#[local] Instance example_validator_constants : ValidatorConstants :=
  {| LEGACY_TX_TYPE_ID := 0; EIP2930_TX_TYPE_ID := 1; EIP1559_TX_TYPE_ID := 2;
     EIP7702_TX_TYPE_ID := 4; MAX_INITCODE_SIZE := 49152;
     cancun_max_blobs_per_tx := 6; prague_max_blobs_per_tx := 9;
     calculate_initial_tx_gas _ input _ _ _ _ :=
       mkInitialGas (21000 + 16 * Z.of_nat (length input)) 21000 |}.

(** Shanghai at 10, Cancun at 20, Prague at 30; account 7 holds 10^18. *)
Definition example_state : StateProvider :=
  mkState (fun a => Ok (if a =? 7 then Some (mkAccount 3 (10 ^ 18) None) else None))
    (fun _ => Ok None).

Definition example_client : Client :=
  mkClient 2024 (Z.leb 10) (Z.leb 20) (Z.leb 30) (fun _ => false)
    (fun t => if 30 <=? t then Some 9 else if 20 <=? t then Some 6 else None) (Ok example_state).

Definition example_validator : EthTransactionValidator :=
  build (with_head_timestamp (builder_new example_client) 25) (fun _ => Ok false) (fun _ _ => Ok tt).

Definition example_signed (ty nonce : Z) : SignedTransaction :=
  {| s_hash := 99; s_signer := 7; s_ty := ty; s_chain_id := Some 2024; s_nonce := nonce;
     s_gas_limit := 30000; s_max_fee_per_gas := 100; s_max_priority_fee_per_gas := Some 2;
     s_max_fee_per_blob_gas := if ty =? 3 then Some 5 else None; s_is_dynamic_fee := true;
     s_is_create := false; s_value := 1000; s_input := [1; 2]; s_access_list := None;
     s_blob_versioned_hashes := if ty =? 3 then Some [11; 12] else None;
     s_blob_gas_used := if ty =? 3 then Some 262144 else None; s_authorization_list := None;
     s_size := 120 |}.

Definition example_pooled (ty nonce : Z) : EthPooledTransaction := pooled_new (example_signed ty nonce) 110.

(** A dynamic fee transaction with the account's nonce is accepted; one with a
    used nonce and a blob transaction whose sidecar is missing are not. *)
Lemma validate_one_spec_witness :
  (exists o, validate_one example_validator External (example_pooled 2 3) = Some o /\ is_valid o = true /\
     outcome_tx_hash o = 99) /\
  as_invalid <$> validate_one example_validator External (example_pooled 2 2) =
    Some (Some (Consensus (NonceNotConsistent 2 3))) /\
  as_invalid <$> validate_one example_validator External (example_pooled 3 3) =
    Some (Some (Eip4844 MissingEip4844BlobSidecar)).
Proof.
  split_and!; [|vm_compute; reflexivity..].
  destruct (validate_one_spec example_validator External (example_pooled 2 3) example_state
              (Some (mkAccount 3 (10 ^ 18) None))) as (o & Ho & Hh & Hv & _);
    [apply (bool_decide_unpack _); vm_compute; exact I | reflexivity | reflexivity |].
  exists o. split; [exact Ho|]. split; [|exact Hh].
  assert (Hc : is_valid <$> validate_one example_validator External (example_pooled 2 3) = Some true)
    by (vm_compute; reflexivity).
  rewrite Ho in Hc. injection Hc as Hc. exact Hc.
Defined.

Lemma example_monotone : spec_monotone example_client.
Proof.
  split; simpl; intros t t' Ht; rewrite ?Z.leb_le; try lia.
  repeat case_match; rewrite ?Z.leb_le, ?Z.leb_gt in *; try done; lia.
Qed.
(** Enforcing a base fee on the base-fee pool takes out exactly the
    transactions that can now be afforded together with everything before them:
    a transaction leaves iff it and every transaction of its sender with a
    lower nonce in the pool pay the base fee.  Exactly those are handed to the
    handler, each once; the call does not panic and the read-only query lists
    the same transactions. *)
Theorem enforce_basefee_exact p basefee :
  parked_ok p ->
  exists p' removed,
    enforce_basefee_with p basefee = Some (p', removed) /\ parked_ok p' /\
    evicts (txs p) removed (txs p') /\
    satisfy_base_fee_transactions p basefee = Some removed /\
    (forall tx, tx ∈ removed <->
       txs p !! transaction_id tx = Some tx /\
       forall j tx', txs p !! j = Some tx' -> sender j = vsender_id tx ->
         nonce j <= nonce (transaction_id tx) -> basefee <= vmax_fee_per_gas tx').
Proof.
  intros Hok.
  destruct (enforce_basefee_with_ok p basefee Hok) as (p' & r & Heq & Hok' & Hev & Hids & _).
  exists p', r. split_and!; [done|done|done| |].
  - unfold satisfy_base_fee_transactions. rewrite <- Hids. apply mapM_Some.
    apply Forall2_fmap_l, Forall_Forall2_diag, Forall_forall. intros tx Htx.
    pose proof (ev_from _ _ _ Hev tx Htx) as Hl. unfold txs in Hl. by rewrite lookup_fmap in Hl.
  - intros tx. split.
    + intros Htx. split; [by apply (ev_from _ _ _ Hev)|]. unfold vsender_id.
      apply (satisfy_base_fee_ids_spec p basefee). rewrite <- Hids. by apply list_elem_of_fmap_2.
    + intros [Htx Hall]. apply (evicts_removed _ _ _ (transaction_id tx) tx Hev Htx).
      rewrite (ev_rest _ _ _ Hev), lookup_delete_txs, bool_decide_eq_true_2; [done|].
      rewrite Hids. apply satisfy_base_fee_ids_spec. eauto.
Qed.

Lemma enforce_basefee_exact_witness :
  exists p', enforce_basefee_with example_parked 60 = Some (p', [example_tx 2 9 4 90 0]) /\
    parked_ok p'.
Proof.
  destruct (enforce_basefee_exact example_parked 60) as (p' & r & Heq & Hok & _).
  - exact (parked_steps_ok _ _ example_parked_reachable parked_ok_default).
  - exists p'. split; [|exact Hok]. rewrite Heq. vm_compute in Heq. by simplify_eq.
Defined.

End Parked.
·····
*How to complete this task*: Nothing should appear in the output except the lines from the one with "- exact (parked_steps_ok" through the end of the records above, copied exactly.

*The answer*:
  - exact (parked_steps_ok _ _ example_parked_reachable parked_ok_default).
  - exists p'. split; [|exact Hok]. rewrite Heq. vm_compute in Heq. by simplify_eq.
Defined.

End Parked.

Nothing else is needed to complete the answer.